As is well known, many bicycles generally include a bicycle frame, a front fork, front and rear wheels, a seat post, a seat and a handlebar (cockpit), which may include a handlebar and a handlebar. While the geometric design of bicycle frames can be varied, it is well known that many bicycle frames generally include two open triangles that abut along a common edge. The respective sizes and orientations of the two triangles that make up the bicycle frame can be varied. However, there are generally front triangles that include tubular or other generally elongated frame elements that typically include a seat tube, an upper tube, a lower tube, and a head tube. There is also typically a rear triangle comprising a tubular element, which generally comprises two rear upper forks coupled to the seat tube and a rear lower fork coupled to the seat tube. The seat tube is a common edge shared between two open triangles. The tubular elements may comprise a variety of rigid materials and fixed shapes, depending on the materials, the tubular elements being joined in a fixed orientation relative to one another by different techniques known in the art.

In certain known embodiments, the geometric arrangement of the bicycle frame is changed. For example, U.S. patent publication No. us2010/0289246A1 discloses a bicycle having a bicycle frame that does not rely on a conventional arrangement of two open triangles that are adjoined along a common edge. Instead, the tubular elements that make up the bicycle frame are joined at the corner joints, rather than being connected along a common edge.

Bicycles, particularly bicycle frames, have become more aerodynamic in development over the last 40 years or so. Various manufacturers have attempted to reduce the impact of such wind forces on riders and their bicycles. Traditionally, this is achieved by: the structural shape of the tubes that typically make up the tubular element of the bicycle frame and other components of the bicycle, such as the steerer and seat post, is modified to create a tube that is shaped more like an airfoil or tear drop, and this can be used in the bicycle frame to minimize drag on the tubular element and the bicycle frame itself.
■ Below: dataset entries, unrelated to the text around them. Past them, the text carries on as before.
Lemma find_char_app c p s : no_char c p = true →
  find_char c (p +:+ String c s) = Some (String.length p).
Proof.
  unfold no_char. induction p as [|x p IH]; simpl; intros Hp; [by rewrite ascii_eqb_refl|].
  apply andb_true_iff in Hp as [Hx Hp]. apply negb_true_iff in Hx. rewrite Hx, IH by done. done.
Qed.

Lemma str_drop_app p s : str_drop (String.length p) (p +:+ s) = s.
Proof. induction p; done. Qed.
Lemma str_drop_app_S p c s : str_drop (S (String.length p)) (p +:+ String c s) = s.
Proof. induction p as [|x p IH]; simpl; [done|]. exact IH. Qed.
Lemma str_take_app p s : str_take (String.length p) (p +:+ s) = p.
Proof. induction p as [|x p IH]; simpl; [done|]. f_equal. exact IH. Qed.

Lemma parse_domain_print domains kv :
  row_domain kv → kv.1 ∉ dkeys domains →
  parse_domain domains (print_domain kv) = Ok (dset domains kv.1 kv.2).
Proof.
  destruct kv as [k v]. intros (Hk & Hv & Heq & _ & _) Hni. cbn [fst snd] in *.
  unfold parse_domain, print_domain. cbn [fst snd].
  change ("=" +:+ v) with (String "=" v). rewrite find_char_app by done.
  rewrite str_take_app, str_drop_app_S.
  rewrite (proj2 (String.eqb_neq (k +:+ _) "")) by by destruct k.
  rewrite (proj2 (String.eqb_neq k "") Hk), (proj2 (String.eqb_neq v "") Hv).
  destruct (dmem domains k) eqn:E; [|done]. by apply dmem_true in E.
Qed.

Lemma parse_domains_print done_ todo :
  Forall row_domain todo → dict_wf (done_ ++ todo) →
  foldM parse_domain done_ (print_domain <$> todo) = Ok (done_ ++ todo).
Proof.
  revert done_. induction todo as [|[k v] todo IH]; intros done_ Hrow Hwf.
  - simpl. by rewrite app_nil_r.
  - apply Forall_cons in Hrow as [Hkv Hrow]. rewrite fmap_cons. cbn [foldM].
    assert (Hni : k ∉ dkeys done_).
    { unfold dict_wf, dkeys in Hwf. rewrite fmap_app in Hwf.
      apply NoDup_app in Hwf as (_ & Hd & _). intros Hin. apply (Hd _ Hin). set_solver. }
    rewrite parse_domain_print by done. cbn [fst snd]. rewrite dset_fresh by done.
    change (mbind ?f (Ok ?x)) with (f x). cbn beta.
    rewrite IH; [by rewrite <-app_assoc|done|]. by rewrite <-app_assoc.
Qed.

Lemma no_char_print_domain kv : row_domain kv → no_char ";" (print_domain kv) = true.
Proof.
  intros (_ & _ & _ & H1 & H2). unfold print_domain, no_char in *.
  rewrite !str_forallb_app, H1, H2. done.
Qed.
The camber or curvature of the tube is typically increased to achieve this effect. Generally, the tubular element of such bicycles is not movable or otherwise fixed in shape.
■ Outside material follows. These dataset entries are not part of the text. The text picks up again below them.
(* ===== verification/CgroupsAllocations.v ===== *)
(** * Allocations through control groups

    [src/wca/cgroups_allocations.py]: quota, shares, cpusets, memory migration and
    page migration as allocation values.  What they need of a container is the
    record [ContainerInterface]; [src/wca/containers.py] provides it. *)
From S2P Require Export World Allocations.

(** src/wca/containers.py:60-107 [ContainerInterface], the part the allocations use *)
Record ContainerInterface (W : Type) := mkContainerInterface {
  ci_name : string;
  ci_cgroup : Cgroup;
  ci_subcgroups : list Cgroup;
  ci_get_pids : bool → M W (list string);
  ci_resgroup : ResGroup;
  ci_get_allocations : M W TaskAllocations;
  ci_platform : Platform
}.
Arguments mkContainerInterface {W} _ _ _ _ _ _ _.
Arguments ci_name {W} _.
Arguments ci_cgroup {W} _.
Arguments ci_subcgroups {W} _.
Arguments ci_get_pids {W} _ _.
Arguments ci_resgroup {W} _.
Arguments ci_get_allocations {W} _.
Arguments ci_platform {W} _.

(** src/wca/cgroups_allocations.py:80-88 [ListFormatBasedAllocationValue.__init__] *)
Record ListFormatValue := mkListFormatValue {
  lf_value : string;
  lf_cgroup : Cgroup;
  lf_subcgroups : list Cgroup;
  lf_labels : dict string string;
  lf_max_value : Z
}.

(** The classes of the module, each with the attributes its methods read. *)
Inductive cgroup_value (W : Type) : Type :=
  | QuotaAllocationValue (b : BoxedNumeric) (cgroup : Cgroup) (subcgroups : list Cgroup)
  | SharesAllocationValue (b : BoxedNumeric) (cgroup : Cgroup)
  | CPUSetCPUSAllocationValue (l : ListFormatValue)
  | CPUSetMEMSAllocationValue (l : ListFormatValue)
  | CPUSetMemoryMigrateAllocationValue (b : BoxedNumeric) (cgroup : Cgroup)
  | MigratePagesAllocationValue (b : BoxedNumeric) (container : ContainerInterface W)
      (platform : Platform).
Arguments QuotaAllocationValue {W} _ _ _.
Arguments SharesAllocationValue {W} _ _.
Arguments CPUSetCPUSAllocationValue {W} _.
Arguments CPUSetMEMSAllocationValue {W} _.
Arguments CPUSetMemoryMigrateAllocationValue {W} _ _.
Arguments MigratePagesAllocationValue {W} _ _ _.

(** ** Construction *)
Section make.
  Context {W : Type}.
  Implicit Types (container : ContainerInterface W) (common_labels : dict string string).

Definition boxed (value : num) common_labels (min_value max_value : option num) : BoxedNumeric :=
  boxed_numeric value common_labels min_value max_value VALUE_CHANGE_SENSITIVITY.

(** src/wca/cgroups_allocations.py:40-45 [QuotaAllocationValue.__init__] *)
Definition make_quota (normalized_quota : num) container common_labels : cgroup_value W :=
  QuotaAllocationValue
    (boxed normalized_quota common_labels (Some (PInt 0)) (Some (PFloat (float_of_ratio 1 1))))
    (ci_cgroup container) (ci_subcgroups container).

(** src/wca/cgroups_allocations.py:62-66 [SharesAllocationValue.__init__] *)
Definition make_shares (normalized_shares : num) container common_labels : cgroup_value W :=
  SharesAllocationValue (boxed normalized_shares common_labels (Some (PInt 0)) None)
    (ci_cgroup container).

(** src/wca/cgroups_allocations.py:130-132 [CPUSetCPUSAllocationValue.__init__] *)
Definition make_cpuset_cpus (value : string) container common_labels : result (cgroup_value W) :=
  p ← or_raise AttributeError (cg_platform (ci_cgroup container));
  Ok (CPUSetCPUSAllocationValue (mkListFormatValue value (ci_cgroup container)
        (ci_subcgroups container) common_labels (cpus p - 1))).

(** src/wca/cgroups_allocations.py:157-159 [CPUSetMEMSAllocationValue.__init__] *)
Definition make_cpuset_mems (value : string) container common_labels : result (cgroup_value W) :=
  p ← or_raise AttributeError (cg_platform (ci_cgroup container));
  Ok (CPUSetMEMSAllocationValue (mkListFormatValue value (ci_cgroup container)
        (ci_subcgroups container) common_labels (Z.of_nat (length (node_cpus p)) - 1))).

(** src/wca/cgroups_allocations.py:184-187 [CPUSetMemoryMigrateAllocationValue.__init__] *)
Definition make_memory_migrate (value : num) container common_labels : cgroup_value W :=
  CPUSetMemoryMigrateAllocationValue
    (boxed value common_labels (Some (PInt 0)) (Some (PInt 1))) (ci_cgroup container).

(** src/wca/cgroups_allocations.py:203-208 [MigratePagesAllocationValue.__init__] *)
Definition make_migrate_pages (value : num) container common_labels : result (cgroup_value W) :=
  p ← or_raise AttributeError (cg_platform (ci_cgroup container));
  Ok (MigratePagesAllocationValue
        (boxed value common_labels (Some (PInt 0)) (Some (PInt (numa_nodes p - 1)))) container p).
End make.

(** ** List format values *)

(** src/wca/cgroups_allocations.py:90-93 [ListFormatBasedAllocationValue.__eq__] *)
Definition listformat_eq (self other : ListFormatValue) : result bool :=
  a ← decode_listformat (lf_value self);
  b ← decode_listformat (lf_value other);
  Ok (bool_decide (a = b)).

(** src/wca/cgroups_allocations.py:109-122 [ListFormatBasedAllocationValue.validate] *)
Definition listformat_validate (self : ListFormatValue) : result unit :=
  value ← catch (decode_listformat (lf_value self))
            (λ e, match e with ValueError => Some (Raise InvalidAllocations) | _ => None end);
  let as_sorted_list := sorted_Z (elements value) in
  if String.eqb (lf_value self) "" then Ok tt
  else
    first ← or_raise IndexError (head as_sorted_list);
    last ← or_raise IndexError (last as_sorted_list);
    if (first <? 0) || (last >? lf_max_value self) then Raise InvalidAllocations else Ok tt.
For example, U.S. patent No.7,931,289B2 discloses an airfoil shape that can be used with a bicycle for constructing a tubular element of a bicycle frame or other component on the bicycle. The airfoil shape described is a tear drop shape similar to a wing, with a rounded front and a pointed rear. This shape is intended to promote laminar airflow and reduce drag.

Other manufacturers have attempted to reduce the negative effects of wind forces on bicycle frames by adding texture to the tubular elements that make up the bicycle frame. For example, U.S. patent No.9,963,187B1 discloses an aerodynamic bicycle frame in which the aerofoil tube constituting the frame comprises a recess and a scoop on the surface of the tubular element of the aerodynamic bicycle frame. Such recesses and scoops are intended to reduce the resistance exerted on the bicycle frame, but are not able to accommodate the different winds and angles experienced by the rider. Likewise, the tubular element is not movable or otherwise fixed in shape.
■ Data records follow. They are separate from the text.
(* ===== verification/Json.v ===== *)
(** * JSON values

    The values [requests], Prometheus and the Kubernetes API hand to the code:
    nested dictionaries, lists, strings and numbers, with the two ways Python
    reads a dictionary. *)
From S2P Require Export PyStr PyDict PyNum.

#[warnings="-register-all"]
Inductive json : Type :=
  | JNull
  | JBool (b : bool)
  | JNum (n : num)
  | JStr (s : string)
  | JList (l : list json)
  | JObj (d : list (string * json)).

(** [v.get(k, d)]: an [AttributeError] when [v] is no dictionary. *)
Definition jget (v : json) (k : string) (d : json) : result json :=
  match v with
  | JObj o => Ok (default d (dget o k))
  | _ => Raise AttributeError
  end.

(** [v[k]] with a string key *)
Definition jitem (v : json) (k : string) : result json :=
  match v with
  | JObj o => dgetitem o k
  | _ => Raise TypeError
  end.

(** [v[i]] of a list *)
Definition jnth (v : json) (i : nat) : result json :=
  match v with
  | JList l => or_raise IndexError (l !! i)
  | _ => Raise TypeError
  end.

(** [list(v)] and [for x in v] over a list *)
Definition jiter (v : json) : result (list json) :=
  match v with
  | JList l => Ok l
  | _ => Raise TypeError
  end.

(** The string where the code needs one. *)
Definition jstr (v : json) : result string :=
  match v with JStr s => Ok s | _ => Raise TypeError end.

(** Truth value *)
Definition jtrue (v : json) : bool :=
  match v with
  | JNull => false
  | JBool b => b
  | JNum n => num_true n
  | JStr s => negb (String.eqb s "")
  | JList l => match l with [] => false | _ => true end
  | JObj d => match d with [] => false | _ => true end
  end.

(** [k in v] of a dictionary *)
Definition jmem (v : json) (k : string) : result bool :=
  match v with JObj o => Ok (dmem o k) | _ => Raise TypeError end.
In the above-mentioned U.S. patent, the airfoil for the bicycle frame has zero camber. That is, the tube used in the tubular element is symmetrical on both sides of the longitudinal centerline of the bicycle.

Various manufacturers have attempted to further address the limitations of the bicycle frames described above by: the camber of the bicycle frame tubular member is adjusted to form a shape optimized for a particular wind direction as experienced by a rider and his bicycle frame riding on an indoor racing yard. This illustrates the need to adjust the shape of the bicycle frame tubular member in accordance with the wind direction angle, thereby effectively changing the angle at which the wind encounters the tubular member of the bicycle frame to reduce the drag impact of the wind on the bicycle. For example, U.S. patent publication No. US2017/0334510A1 discloses a bicycle having a bicycle frame that includes a arched tubular member. The left side of the tubular member is closer to the center plane of the bicycle frame than the right side of the tubular member. The tubular element is immovable in shape or otherwise fixed.

However, all of these designs are designed to be most advantageous when the bicycle is subjected to a particular yaw angle. Most of these designs are optimized for a 0 degree yaw angle with the air force directly opposite the direction of travel of the bicycle, while the disclosure of U.S. patent publication No. us2017/0334510A1 is optimized for a single non-zero yaw angle, which is known in indoor environments such as racing yards. However, when outdoors or in an indoor environment with curves or turns of varying degrees and directions, the rider cannot control the wind direction relative to his direction of travel and is subjected to many wind direction angles when riding a bicycle in this case.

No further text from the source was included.